The solution checks. Since [latex]x=32[/latex], it takes Joe 32 hours to paint the house by himself. John’s time is 3x, so it would take him 96 hours to do the same amount of work.

Answer

It takes 32 hours for Joe to paint the house by himself and 96 hours for John the paint the house himself.

In the video that follows, we show another example of finding one person’s work rate given a combined work rate.

As shown above, many work problems can be represented by the equation [latex]\displaystyle \frac{t}{a}+\frac{t}{b}=1[/latex], where [latex]t[/latex] is the time to do the job together, [latex]a[/latex] is the time it takes person A to do the job, and [latex]b[/latex] is the time it takes person B to do the job. The 1 refers to the total work done—in this case, the work was to paint 1 house.

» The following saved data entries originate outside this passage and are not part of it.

(* ===== verification/Linker.v ===== *)
(** The linker: tools/linker/main.c, from the bytes of its input files to the
    bytes of the EXF image.

    [link_files] is [main] after the options are parsed: it tells objects from
    archives by their magic, extracts the members that are needed, resolves the
    global symbols, lays out the four output sections, patches the relocations
    and writes the image.  A function that returns 0 after a message is [None];
    the map file is text for the user and is not modelled; allocations of the
    host succeed. *)

From S2P Require Import Prelude Ram Image ObjectFormat ArchiveFormat BootFormat.
From Stdlib Require Import ZArith Lia Bool.
From stdpp Require Import base list numbers gmap option.

#[local] Open Scope Z_scope.

Definition LINKER_MAX_OBJECTS : Z := 4096.
Definition OUTPUT_SECTION_COUNT : nat := 4.
Definition PAGE_ALIGNMENT : Z := 4096.

Record GlobalDefinition := mkGlobal {
  gd_name : list Z;
  gd_object_index : nat;
  gd_symbol_index : nat;
  gd_common : bool;
  gd_common_size : Z;
  gd_common_alignment : Z;
  gd_common_address : Z;
}.

Record Placement := mkPlacement {
  pl_input_section : nat;
  pl_offset : Z;
  pl_present : bool;
}.

Record OutputSection := mkOutput {
  os_name : list Z;
  os_start : Z;
  os_memory_size : Z;
  os_file_size : Z;
  os_data : RAM;
  os_flags : Z;
  os_nobits : bool;
}.

#[export] Instance GlobalDefinition_inhabited : Inhabited GlobalDefinition := populate (mkGlobal [] 0 0 false 0 0 0).
#[export] Instance Placement_inhabited : Inhabited Placement := populate (mkPlacement 0 0 false).
#[export] Instance OutputSection_inhabited : Inhabited OutputSection := populate (mkOutput [] 0 0 0 (zeroed 0) 0 false).
#[export] Instance CvmObjectSymbol_inhabited : Inhabited CvmObjectSymbol := populate (mkSymbol [] 0 0 0 0).
#[export] Instance CvmObjectFile_inhabited : Inhabited CvmObjectFile := populate (mkObject [] [] []).
#[export] Instance CvmArchiveMember_inhabited : Inhabited CvmArchiveMember := populate (mkMember [] []).

(** ** Helpers *)

Definition align_up (value alignment : Z) : option Z :=
  if (alignment =? 0) || negb (Z.land alignment (alignment - 1) =? 0) then None
  else
    let mask := alignment - 1 in
    if UINT64_MAX - mask <? value then None else Some (Z.land (wrap64 (value + mask)) (not64 mask)).

(** [".text"], [".rodata"], [".data"], [".bss"] *)
Definition output_section_names : list (list Z) :=
  [[46; 116; 101; 120; 116]; [46; 114; 111; 100; 97; 116; 97]; [46; 100; 97; 116; 97]; [46; 98; 115; 115]].

(** The index of the first element of a list that satisfies a test. *)
Fixpoint index_where {A} (test : A -> bool) (l : list A) : option nat :=
  match l with
  | [] => None
  | x :: l => if test x then Some O else S <$> index_where test l
  end.

Definition output_section_index (name : list Z) : option nat :=
  index_where (fun n => bool_decide (name = n)) output_section_names.

Definition global_index (globals : list GlobalDefinition) (name : list Z) : option nat :=
  index_where (fun g => bool_decide (gd_name g = name)) globals.

Definition symbol_is (flag : Z) (s : CvmObjectSymbol) : bool := has_bits (symbol_flags s) flag.
Definition is_defined : CvmObjectSymbol -> bool := symbol_is CVM_OBJECT_SYMBOL_DEFINED.
Definition is_common : CvmObjectSymbol -> bool := symbol_is CVM_OBJECT_SYMBOL_COMMON.
Definition is_global : CvmObjectSymbol -> bool := symbol_is CVM_OBJECT_SYMBOL_GLOBAL.
Definition is_weak : CvmObjectSymbol -> bool := symbol_is CVM_OBJECT_SYMBOL_WEAK.
Definition is_entry : CvmObjectSymbol -> bool := symbol_is CVM_OBJECT_SYMBOL_ENTRY.

Definition symbol_at (objects : list CvmObjectFile) (object_index symbol_index : nat) : CvmObjectSymbol :=
  symbols (objects !!! object_index) !!! symbol_index.

(** ** Global symbols *)

(** [common ? 2 : weak ? 1 : 3] *)
Definition rank (common weak : bool) : Z := if common then 2 else if weak then 1 else 3.

Definition new_global (object_index symbol_index : nat) (s : CvmObjectSymbol) : GlobalDefinition :=
  let common := is_common s in
  mkGlobal (symbol_name s) object_index symbol_index common (if common then symbol_size s else 0)
    (if common then symbol_value s else 0) 0.

(** Two commons of one name: the larger size and the larger alignment. *)
Definition merge_common (g : GlobalDefinition) (s : CvmObjectSymbol) : GlobalDefinition :=
  mkGlobal (gd_name g) (gd_object_index g) (gd_symbol_index g) (gd_common g)
    (if gd_common_size g <? symbol_size s then symbol_size s else gd_common_size g)
    (if gd_common_alignment g <? symbol_value s then symbol_value s else gd_common_alignment g) (gd_common_address g).

(** The body of the first loop of [collect_globals]. *)
Definition collect_symbol (objects : list CvmObjectFile) (object_index symbol_index : nat) (s : CvmObjectSymbol)
    (globals : list GlobalDefinition) (entry : option (list Z)) : option (list GlobalDefinition * option (list Z)) :=
  let conflict := match entry with Some name => negb (bool_decide (name = symbol_name s)) | None => false end in
  if is_entry s && conflict then None
  else
    let entry := if is_entry s then Some (symbol_name s) else entry in
    let common := is_common s in
    if (negb (is_defined s) && negb common) || negb (is_global s) then Some (globals, entry)
    else
      match global_index globals (symbol_name s) with
      | None => Some (globals ++ [new_global object_index symbol_index s], entry)
      | Some existing =>
          let previous := globals !!! existing in
          let previous_symbol := symbol_at objects (gd_object_index previous) (gd_symbol_index previous) in
          let this_rank := rank common (is_weak s) in
          let previous_rank := rank (gd_common previous) (is_weak previous_symbol) in
          if (this_rank =? 3) && (previous_rank =? 3) then None
          else if common && gd_common previous then Some (<[existing := merge_common previous s]> globals, entry)
          else if previous_rank <? this_rank then
            Some (<[existing := new_global object_index symbol_index s]> globals, entry)
          else Some (globals, entry)
      end.

Fixpoint collect_symbols (objects : list CvmObjectFile) (object_index symbol_index : nat) (l : list CvmObjectSymbol)
    (globals : list GlobalDefinition) (entry : option (list Z)) : option (list GlobalDefinition * option (list Z)) :=
  match l with
  | [] => Some (globals, entry)
  | s :: l =>
      '(globals, entry) ← collect_symbol objects object_index symbol_index s globals entry;
      collect_symbols objects object_index (S symbol_index) l globals entry
  end.

Fixpoint collect_objects (objects : list CvmObjectFile) (object_index : nat) (l : list CvmObjectFile)
    (globals : list GlobalDefinition) (entry : option (list Z)) : option (list GlobalDefinition * option (list Z)) :=
  match l with
  | [] => Some (globals, entry)
  | o :: l =>
      '(globals, entry) ← collect_symbols objects object_index 0 (symbols o) globals entry;
      collect_objects objects (S object_index) l globals entry
  end.

(** A reference that nothing defines. *)
Definition unresolved (globals : list GlobalDefinition) (s : CvmObjectSymbol) : bool :=
  negb (is_defined s || is_common s) && negb (is_weak s) &&
  match global_index globals (symbol_name s) with Some _ => false | None => true end.

Definition collect_globals (objects : list CvmObjectFile) : option (list GlobalDefinition * option (list Z)) :=
  '(globals, entry) ← collect_objects objects 0 objects [] None;
  if existsb (fun o => existsb (unresolved globals) (symbols o)) objects then None else Some (globals, entry).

The key idea here is to figure out each worker’s individual rate of work. Then, once those rates are identified, add them together, multiply by the time [latex]t[/latex], set it equal to the amount of work done, and solve the rational equation. Here is a summary:

Formula for work problems

[latex]a=[/latex] the time needed for A to complete 1 job alone

[latex]b=[/latex] the time needed for B to complete 1 job alone

[latex]t=[/latex] the time needed for A and B to complete the 1 job together:

[latex]\displaystyle \frac{t}{a}+\frac{t}{b} = 1[/latex]

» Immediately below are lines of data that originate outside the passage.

Lemma one_entry_app l l' : one_entry (l ++ l') -> one_entry l.
Proof.
  intros H n m Hn Hm. apply H; unfold entry_names in *; rewrite list.filter_app, fmap_app, elem_of_app; auto.
Qed.

Lemma one_entry_snoc l x entry :
  one_entry l -> entry = head (entry_names l) ->
  let conflict := is_entry x.2 && match entry with Some name => negb (bool_decide (name = symbol_name x.2)) | None => false end in
  (conflict = true -> ~ one_entry (l ++ [x])) /\
  (conflict = false -> one_entry (l ++ [x]) /\
     (if is_entry x.2 then Some (symbol_name x.2) else entry) = head (entry_names (l ++ [x]))).
Proof.
  intros Hl ->. cbv zeta. unfold one_entry in *. rewrite entry_names_snoc. destruct (is_entry x.2); cbn [andb].
  2:{ rewrite app_nil_r. done. }
  destruct (entry_names l) as [|n names]; cbn [head].
  { split; [done|]. intros _. split; [|done]. intros a b Ha Hb. cbn in Ha, Hb. apply list_elem_of_singleton in Ha, Hb. congruence. }
  destruct (bool_decide (n = symbol_name x.2)) eqn:E; cbn [negb]; (split; [|intros ?; try done]); try done.
  - apply bool_decide_eq_true in E as <-. cbn. split; [|done]. intros a b Ha Hb. apply Hl.
    + cbn in Ha. rewrite elem_of_cons, elem_of_app, list_elem_of_singleton in Ha. rewrite elem_of_cons. tauto.
    + cbn in Hb. rewrite elem_of_cons, elem_of_app, list_elem_of_singleton in Hb. rewrite elem_of_cons. tauto.
  - intros _ H. apply bool_decide_eq_false in E. apply E, H; cbn; rewrite elem_of_cons, ?elem_of_app, ?list_elem_of_singleton; auto.
Qed.

Lemma offers_here x : is_global x.2 = true -> (is_defined x.2 || is_common x.2) = true -> offers (symbol_name x.2) x.
Proof. done. Qed.

Lemma strong_count l x name :
  (length (filter (fun x => strong x = true) (offered (l ++ [x]) name)) =
   length (filter (fun x => strong x = true) (offered l name)) + (if decide (offers name x /\ strong x = true) then 1 else 0))%nat.
Proof.
  rewrite offered_snoc. destruct (decide (offers name x)) as [Ho|Ho].
  - rewrite filter_snoc, length_app. destruct (decide (strong x = true)), (decide (offers name x /\ strong x = true)); done || tauto.
  - rewrite app_nil_r. destruct (decide _) as [[? _]|]; [done|]. lia.
Qed.

(** A symbol that offers nothing leaves the table. *)
Lemma table_skip seen globals entry x :
  table seen globals entry -> (forall name, ~ offers name x) -> one_entry (seen ++ [x]) ->
  forall entry', entry' = head (entry_names (seen ++ [x])) -> table (seen ++ [x]) globals entry'.
Proof.
  intros [H1 H2 H3 H4 H5] Hx He entry' Hh. split; [done| | |done|done].
  - intros name. rewrite offered_snoc, decide_False by apply Hx. by rewrite app_nil_r.
  - intros name. rewrite strong_count, decide_False by (intros [? _]; by eapply Hx). specialize (H3 name). lia.
Qed.

(** A symbol that offers a definition. *)
Lemma table_offer seen globals entry x globals' :
  table seen globals entry -> one_entry (seen ++ [x]) ->
  is_global x.2 = true -> (is_defined x.2 || is_common x.2) = true ->
  NoDup (gd_name <$> globals') ->
  (forall name, global_at globals' name =
     if decide (symbol_name x.2 = name) then select (offered seen name ++ [x]) else global_at globals name) ->
  (strong x = true -> filter (fun x => strong x = true) (offered seen (symbol_name x.2)) = []) ->
  forall entry', entry' = head (entry_names (seen ++ [x])) -> table (seen ++ [x]) globals' entry'.
Proof.
  intros [H1 H2 H3 H4 H5] He Hg Hd Hn Hat Hs entry' Hh. split; [done| | |done|done].
  - intros name. rewrite offered_snoc, Hat. destruct (decide (symbol_name x.2 = name)) as [<-|Hne].
    + by rewrite decide_True by by apply offers_here.
    + rewrite decide_False by (intros (_ & _ & ?); done). by rewrite app_nil_r, H2.
  - intros name. rewrite strong_count. destruct (decide _) as [[(_ & _ & <-) Hx]|]; [by rewrite Hs|]. specialize (H3 name). lia.
Qed.

Lemma names_insert (globals : list GlobalDefinition) (i : nat) g g' :
  globals !! i = Some g -> gd_name g' = gd_name g -> gd_name <$> <[i := g']> globals = gd_name <$> globals.
Proof. intros Hi E. rewrite list_fmap_insert, E. apply list_insert_id. by rewrite list_lookup_fmap, Hi. Qed.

We present another example of two people painting at different rates in the following video.

Motion problems

We have solved uniform motion problems using the formula [latex]D = rt[/latex] in previous chapters. We used a table like the one below to organize the information and lead us to the equation.

[latex]\begin{array}{|c|c|c|c|} \hline & \,\text{rate}\,&\,\text{time}\,&\,\text{distance}\\ \hline \,\text{First}\,&\,&\,&\\ \hline \,\text{Second}\,&\,&\,&\\ \hline \end{array} [/latex]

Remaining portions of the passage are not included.